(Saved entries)

--- START ---

(* ===== verification/EffectEq.v ===== *)
(** Operations that do the same in every state, and the operations of the monad as
    morphisms for that equivalence. *)

From S2P Require Import Prelude Error Effect.
From Stdlib Require Import Setoid Morphisms.

Definition same {S A} (m m' : M S A) : Prop := forall s, m s = m' s.

#[export] Instance same_equivalence S A : Equivalence (@same S A).
Proof. split; [by intros m s|by intros m m' H s|intros m1 m2 m3 H1 H2 s; by rewrite H1]. Qed.

#[export] Instance bind_proper S A B : Proper (pointwise_relation A same ==> same ==> same) (@mbind (M S) _ A B).
Proof. intros f f' Hf m m' Hm s. unfold mbind, M_bind. rewrite Hm. destruct (m' s); [apply Hf|done..]. Qed.

#[export] Instance catch_proper S A : Proper (same ==> pointwise_relation exn same ==> same) (@catch S A).
Proof. intros m m' Hm h h' Hh s. unfold catch. rewrite Hm. destruct (m' s); [done|apply Hh|done]. Qed.

#[export] Instance finally_proper S A : Proper (same ==> same ==> same) (@finally S A).
Proof. intros m m' Hm d d' Hd s. unfold finally. rewrite Hm. destruct (m' s); [by rewrite Hd..|done]. Qed.

#[export] Instance iter_proper S A B : Proper (pointwise_relation A (pointwise_relation B same) ==> eq ==> eq ==> same) (@iter S A B).
Proof.
  intros f f' Hf l _ <- b _ <-. revert b. induction l as [|x l IH]; intros b; [done|].
  cbn [iter]. apply bind_proper; [intros b'; apply IH|apply Hf].
Qed.

(** What follows an operation only runs on what it returns. *)
Lemma bind_same {S A B} (m m' : M S A) (f f' : A -> M S B) s :
  m s = m' s -> (forall a s1, m' s = Done a s1 -> f a s1 = f' a s1) -> (m ≫= f) s = (m' ≫= f') s.
Proof. intros Hm Hf. unfold mbind, M_bind. rewrite Hm. destruct (m' s); [by apply Hf|done..]. Qed.

Lemma finally_same {S A} (m m' : M S A) (d : M S unit) s : m s = m' s -> finally m d s = finally m' d s.
Proof. intros Hm. unfold finally. by rewrite Hm. Qed.

Lemma bind_Done {S A B} (m : M S A) (f : A -> M S B) s b s' :
  (m ≫= f) s = Done b s' -> exists a s1, m s = Done a s1 /\ f a s1 = Done b s'.
Proof. unfold mbind, M_bind. destruct (m s) as [a s1|e s1|]; [|done..]. by exists a, s1. Qed.
(** [m_data[name]] and [m_events[event]], which add what they do not find. *)
Definition hdf5_data (name : string) : G unit :=
  with_error_handler (
    on_data_ops (fun m => <[name := default [] (m !! name)]> m);;
    ops ← gets (fun g => default [] (h5_data (g_world g) !! name));
    each_do file_execute ops).

Definition hdf5_event (event : string) : G unit :=
  with_error_handler (
    on_event_ops (fun m => <[event := default [] (m !! event)]> m);;
    ops ← gets (fun g => default [] (h5_events (g_world g) !! event));
    each_do file_execute ops).

(** The destructor, which ends the program when it throws. *)
Definition close_plugin : G unit := ok ← H5close; if ok : bool then mret tt else lift Crash.

End exec.
(* ===== verification/Hdf5Parse.v ===== *)
(** The operations that the Decl'HDF5 plugin reads from its configuration: each waits
    for events, or transfers one piece of data and waits for that piece. *)

From S2P Require Import Prelude Error Effect EffectEq ExprSyntax Datatype Layout Memory DenseCopy DenseCopyFacts Access Ref RefInv RefOps RefTheorems RefCopy Numeric Parse Yaml Template GlobalContext Eval SetValue UserCode Hdf5 Hdf5Ops Hdf5Exec.

(** The state of the plugin is stored, and a traversal visits every entry once. *)
Class Hdf5HostLaws (W : Type) {HH : Hdf5Host W} := {
  h5_data_set : forall m w, h5_data (set_h5_data m w) = m;
  h5_data_events : forall m w, h5_data (set_h5_events m w) = h5_data w;
  h5_events_set : forall m w, h5_events (set_h5_events m w) = m;
  h5_events_data : forall m w, h5_events (set_h5_data m w) = h5_events w;
  map_order_perm : forall l, map_order l ≡ₚ l
}.

(** * Splitting *)

Definition transfer_count (op : File_op) : nat := (length (f_dset_ops op) + length (f_attr_ops op) + length (f_dset_size_ops op))%nat.

(** An operation that waits for no event has one transfer. *)
Definition well_split (op : File_op) : Prop := f_event op = [] -> transfer_count op = 1%nat.

Section parse_facts.
  Context {W : Type} {RT : Runtime W} {H5 : Hdf5 W} {HH : Hdf5Host W} {HL : Hdf5HostLaws W}.

Implicit Types g : global W.

Lemma split_transfers_ok f t : Forall well_split (split_transfers f t).
Proof.
  unfold split_transfers. destruct (f_event f) eqn:He.
  - rewrite !Forall_app. split_and!; apply list.Forall_forall; intros op Hop; apply list_elem_of_In, in_map_iff in Hop as (x & <- & _); by intros _.
  - apply list.Forall_singleton. unfold well_split. simpl. by rewrite He.
Qed.

Lemma parse_file_split tree g ops g' : parse_file tree g = Done ops g' -> Forall well_split ops.
Proof.
  unfold parse_file. intros (s & g1 & _ & H)%bind_Done. apply bind_Done in H as (e & g2 & _ & H). apply bind_Done in H as (o & g3 & _ & H).
  apply bind_Done in H as (t & g4 & _ & H). apply bind_Done in H as (t' & g5 & _ & H). injection H as <- <-. apply split_transfers_ok.
Qed.

(** * Registration *)

(** The operations that are run when the data [name] is shared, and on an event. *)
Definition waiting g (name : string) : list File_op := default [] (h5_data (g_world g) !! name).
Definition expecting g (event : string) : list File_op := default [] (h5_events (g_world g) !! event).

(** The data that an operation without an event waits for: what it transfers.  An
    attribute whose value is an expression names no data. *)
Definition awaited (op : File_op) : list string :=
  match f_event op with
  | [] => map d_value (f_dset_ops op) ++ filter (fun n => n <> "") (map a_desc (f_attr_ops op)) ++ map fst (f_dset_size_ops op)
  | _ => []
  end.

(** The operations that have [name] among their keys, as often as they have it. *)
Definition listed (keys : File_op -> list string) (name : string) (ops : list File_op) : list File_op :=
  op ← ops; k ← keys op; if bool_decide (k = name) then [op] else [].

(** What was added to both tables. *)
Definition entered g g' (data event : string -> list File_op) : Prop :=
  (forall name, waiting g' name = waiting g name ++ data name) /\ (forall name, expecting g' name = expecting g name ++ event name).

Lemma entered_nothing g : entered g g (fun _ => []) (fun _ => []).
Proof. split; intros name; by rewrite app_nil_r. Qed.

Lemma entered_trans g1 g2 g3 d1 e1 d2 e2 :
  entered g1 g2 d1 e1 -> entered g2 g3 d2 e2 -> entered g1 g3 (fun n => d1 n ++ d2 n) (fun n => e1 n ++ e2 n).
Proof. intros [D1 E1] [D2 E2]. split; intros name; [rewrite D2, D1|rewrite E2, E1]; by rewrite app_assoc. Qed.

Lemma entered_ext g g' d e d' e' : (forall n, d n = d' n) -> (forall n, e n = e' n) -> entered g g' d e -> entered g g' d' e'.
Proof. intros Hd He [D E]. split; intros name; [by rewrite <- Hd|by rewrite <- He]. Qed.

Lemma add_op_lookup n op m name : default [] (add_op n op m !! name) = default [] (m !! name) ++ (if bool_decide (n = name) then [op] else []).
Proof.
  unfold add_op. case_bool_decide as Hn; [subst name; by rewrite lookup_insert_eq|]. by rewrite lookup_insert_ne, app_nil_r.
Qed.

Definition under (names : list string) (op : File_op) (name : string) : list File_op := k ← names; if bool_decide (k = name) then [op] else [].

Lemma under_app l1 l2 op name : under (l1 ++ l2) op name = under l1 op name ++ under l2 op name.
Proof. unfold under. by rewrite bind_app. Qed.

(** Adding one operation under several names. *)
Lemma add_data_ops {X} (key : X -> list string) (add : X -> M (global W) unit) op (l : list X) :
  (forall x g, key x = [] /\ add x g = Done tt g \/ exists n, key x = [n] /\ add x g = on_data_ops (add_op n op) g) ->
  forall g, exists g', each_do add l g = Done tt g' /\ entered g g' (under (l ≫= key) op) (fun _ => []).
Proof.
  intros Hadd. unfold each_do. induction l as [|x l IH]; intros g; [exists g; split; [done|apply entered_nothing]|].
  cbn [iter]. unfold mbind at 1, M_bind at 1. destruct (Hadd x g) as [[Hk ->]|(n & Hk & ->)].
  - destruct (IH g) as (g' & -> & Hg'). exists g'. split; [done|]. by rewrite bind_cons, Hk.
  - unfold on_data_ops at 1, modify. set (g1 := set_world _ g). destruct (IH g1) as (g' & -> & Hg'). exists g'. split; [done|].
    rewrite bind_cons, Hk. eapply entered_ext; [| |eapply (entered_trans g g1 g' (under [n] op) (fun _ => [])); [|exact Hg']]; [intros m; cbn beta; by rewrite under_app|by intros m|].
    split; intros m; unfold waiting, expecting, g1; simpl.
    + rewrite h5_data_set, add_op_lookup. unfold under. simpl. by rewrite app_nil_r.
    + by rewrite h5_events_data, app_nil_r.
Qed.

Lemma add_event_ops op events : forall g,
  exists g', each_do (fun evname => on_event_ops (add_op evname op)) events g = Done tt g' /\ entered g g' (fun _ => []) (under events op).
Proof.
  unfold each_do. induction events as [|n events IH]; intros g; [exists g; split; [done|apply entered_nothing]|].
  cbn [iter]. unfold mbind at 1, M_bind at 1. unfold on_event_ops at 1, modify. set (g1 := set_world _ g).
  destruct (IH g1) as (g' & -> & Hg'). exists g'. split; [done|].
  eapply entered_ext; [| |eapply (entered_trans g g1 g' (fun _ => []) (under [n] op)); [|exact Hg']]; [by intros m|intros m; exact (eq_sym (under_app [n] events op m))|].
  split; intros m; unfold waiting, expecting, g1; simpl.
  - by rewrite h5_data_events, app_nil_r.
  - rewrite h5_events_set, add_op_lookup. unfold under. simpl. by rewrite app_nil_r.
Qed.

Lemma bind_filter (l : list Attribute_op) :
  (l ≫= fun a => if bool_decide (a_desc a = "") then [] else [a_desc a]) = filter (fun n => n <> "") (map a_desc l).
Proof.
  induction l as [|a l IH]; [done|]. rewrite bind_cons, IH. simpl. case_bool_decide as Ha.
  - by rewrite filter_cons_False by tauto.
  - by rewrite filter_cons_True.
Qed.

Lemma bind_single {A B} (f : A -> B) l : (l ≫= fun x => [f x]) = map f l.
Proof. induction l as [|x l IH]; [done|]. by rewrite bind_cons, IH. Qed.

(** A traversal of at most one entry. *)
Lemma map_order_short l : (length l <= 1)%nat -> map_order l = l.
Proof.
  intros Hl. pose proof (map_order_perm l) as Hp. destruct l as [|x [|y l]]; simpl in Hl; [|by apply Permutation_singleton_r in Hp|lia].
  by apply Permutation_nil_r in Hp.
Qed.

Lemma register_op_ok op g : well_split op -> exists g', register_op op g = Done tt g' /\ entered g g' (under (awaited op) op) (under (f_event op) op).
Proof.
  intros Hs. unfold register_op, awaited. destruct (f_event op) as [|e es] eqn:He; [|by apply add_event_ops].
  pose proof (Hs He) as Hc. unfold transfer_count in Hc. assert ((length (f_dset_ops op) <=? 1)%nat = true) as -> by (apply Nat.leb_le; lia).
  unfold mbind at 1, M_bind at 1. cbn [assert mret M_ret].
  destruct (add_data_ops (fun d => [d_value d]) (fun d => on_data_ops (add_op (d_value d) op)) op (f_dset_ops op)) with g as (g1 & H1 & E1); [by right; eexists|].
  unfold mbind at 1, M_bind at 1. rewrite H1.
  destruct (add_data_ops (fun a => if bool_decide (a_desc a = "") then [] else [a_desc a])
              (fun a => if bool_decide (a_desc a = "") then mret tt else on_data_ops (add_op (a_desc a) op)) op (f_attr_ops op)) with g1 as (g2 & H2 & E2).
  { intros a g'. case_bool_decide; [by left|right; by eexists]. }
  unfold mbind at 1, M_bind at 1. rewrite H2. rewrite map_order_short by lia.
  destruct (add_data_ops (fun s => [s.1]) (fun s => on_data_ops (add_op s.1 op)) op (f_dset_size_ops op)) with g2 as (g3 & H3 & E3); [by right; eexists|].
  exists g3. split; [done|]. eapply entered_ext; [| |eapply entered_trans; [exact E1|eapply entered_trans; [exact E2|exact E3]]]; [|done].
  intros n. cbn beta. by rewrite !under_app, bind_filter, !bind_single.
Qed.

(** C21: the operations read from one element of the configuration are all registered,
    in order: no assertion of the plugin fails; what is run when data is shared is,
    after what was run before, the operations without an event that transfer this
    data, and each of them has that one transfer only; what is run on an event is,
    after what was run before, the operations that name the event. *)
Theorem operations_wait_for_their_data tree g ops g1 :
  parse_file tree g = Done ops g1 ->
  exists g2, each_do register_op ops g1 = Done tt g2 /\
    (forall name, waiting g2 name = waiting g1 name ++ listed awaited name ops) /\
    (forall event, expecting g2 event = expecting g1 event ++ listed f_event event ops) /\
    Forall (fun op => f_event op = [] -> transfer_count op = 1%nat) ops.
Proof.
  intros Hp%parse_file_split.
  assert (Hreg : exists g2, each_do register_op ops g1 = Done tt g2 /\ entered g1 g2 (fun n => listed awaited n ops) (fun n => listed f_event n ops)).
  { revert g1. unfold each_do. induction Hp as [|op ops Hop _ IH]; intros g1; [exists g1; split; [done|apply entered_nothing]|].
    destruct (register_op_ok op g1 Hop) as (g2 & Hrun & E1). cbn [iter]. unfold mbind, M_bind. rewrite Hrun. destruct (IH g2) as (g3 & Hrun3 & E2).
    exists g3. split; [done|]. eapply entered_ext; [| |eapply entered_trans; [exact E1|exact E2]]; intros n; done. }
  destruct Hreg as (g2 & Hrun & D & E). exists g2. by split_and!.
Qed.

End parse_facts.
(** * Opening and closing *)

(** The constructor: a file that can not be opened is created, whatever the rights. *)
Definition open_nc_file (filename : string) (write : bool) (communicator : option Impl) : G Dnc_netcdf_file :=
  match communicator with
  | Some _ => throw (System_error "Decl_netcdf plugin: MPI communicator defined, but NetCDF is not parallel")
  | None =>
      r ← nc_open filename write;
      file_id ← (match r with
                 | inl _ => nc_value (nc_create filename write) ("cannot open or create file `" +:+ filename +:+ "'")
                 | inr id =>
                     (if write then nc_try (nc_redef id) "file opened for writing, cannot get define mode" else mret tt);; mret id
                 end);
      mret (mkNcFile file_id {["/" := file_id]} ∅)
  end.

(** The destructor; an exception in it ends the program. *)
Definition close_nc_file (filename : string) (nc : Dnc_netcdf_file) : G unit :=
  nc_try (nc_close (nf_file_id nc)) ("cannot close the file " +:+ filename).

(** * Attributes *)

(** A [Ref_w] or a [Ref_r] made from the value of an attribute. *)
Definition get_attribute (src_id var_id : Z) (a : Dnc_attribute) : G unit :=
  with_ref (writable (expr_to_ref (at_value a))) (fun ref_w =>
    null ← ref_is_null ref_w;
    if null : bool then mret tt
    else
      t ← ref_type ref_w;
      match t with
      | Scalar_datatype _ _ _ _ _ _ _ =>
          p ← ref_get ref_w;
          nc_try (nc_get_att src_id var_id (at_name a) p) ("cannot get attribute `" +:+ at_name a +:+ "' from " +:+ in_ids src_id var_id)
      | Array_datatype _ (Scalar_datatype _ _ _ _ _ _ _) _ _ _ =>
          d ← lift (dense t);
          if negb d then throw (Type_error "Decl_netcdf plugin: Attribute type must be dense (continuous memory)")
          else
            p ← ref_get ref_w;
            status ← nc_get_att src_id var_id (at_name a) p;
            if status =? NC_NOERR then mret tt
            else throw (System_error ("Decl_netcdf plugin: Cannot get attribute `" +:+ at_name a +:+ "' from " +:+ in_ids src_id var_id))
      | Array_datatype _ _ _ _ _ => throw (Type_error "Decl_netcdf plugin: Multi dimensional array for attribute not supported")
      | _ => throw (Type_error "Decl_netcdf plugin: Record datatype for attribute not supported")
      end).

Definition put_attribute (dest_id var_id : Z) (a : Dnc_attribute) : G unit :=
  nc_del_att dest_id var_id (at_name a);;
  with_ref (readable (expr_to_ref (at_value a))) (fun ref_r =>
    null ← ref_is_null ref_r;
    if null : bool then mret tt
    else
      t ← ref_type ref_r;
      let put (elt : Datatype) (k : Scalar_kind) (n : Z) :=
        ty ← lift (nc_scalar_type elt k);
        p ← ref_get ref_r;
        nc_try (nc_put_att dest_id var_id (at_name a) ty n p) ("cannot set attribute `" +:+ at_name a +:+ "' in " +:+ in_ids dest_id var_id) in
      match t with
      | Scalar_datatype _ k _ _ _ _ _ => put t k 1
      | Array_datatype _ (Scalar_datatype _ k _ _ _ _ _ as elt) size _ _ =>
          d ← lift (dense t);
          if negb d then throw (Type_error "Decl_netcdf plugin: Attribute type must be dense (continuous memory)") else put elt k size
      | Array_datatype _ _ _ _ _ => throw (Type_error "Decl_netcdf plugin: Multi dimensional array for attribute not supported")
      | _ => throw (Type_error "Decl_netcdf plugin: Record datatype for attribute not supported")
      end).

--- END ---

- **Problem description**
Once you find the line with "(** * Registration *)" in the entries above, output it and each line after it up to and including the line with "Lemma entered_nothing g", and nothing else.

- **Response below**
(** * Registration *)

(** The operations that are run when the data [name] is shared, and on an event. *)
Definition waiting g (name : string) : list File_op := default [] (h5_data (g_world g) !! name).
Definition expecting g (event : string) : list File_op := default [] (h5_events (g_world g) !! event).

(** The data that an operation without an event waits for: what it transfers.  An
    attribute whose value is an expression names no data. *)
Definition awaited (op : File_op) : list string :=
  match f_event op with
  | [] => map d_value (f_dset_ops op) ++ filter (fun n => n <> "") (map a_desc (f_attr_ops op)) ++ map fst (f_dset_size_ops op)
  | _ => []
  end.

(** The operations that have [name] among their keys, as often as they have it. *)
Definition listed (keys : File_op -> list string) (name : string) (ops : list File_op) : list File_op :=
  op ← ops; k ← keys op; if bool_decide (k = name) then [op] else [].

(** What was added to both tables. *)
Definition entered g g' (data event : string -> list File_op) : Prop :=
  (forall name, waiting g' name = waiting g name ++ data name) /\ (forall name, expecting g' name = expecting g name ++ event name).

Lemma entered_nothing g : entered g g (fun _ => []) (fun _ => []).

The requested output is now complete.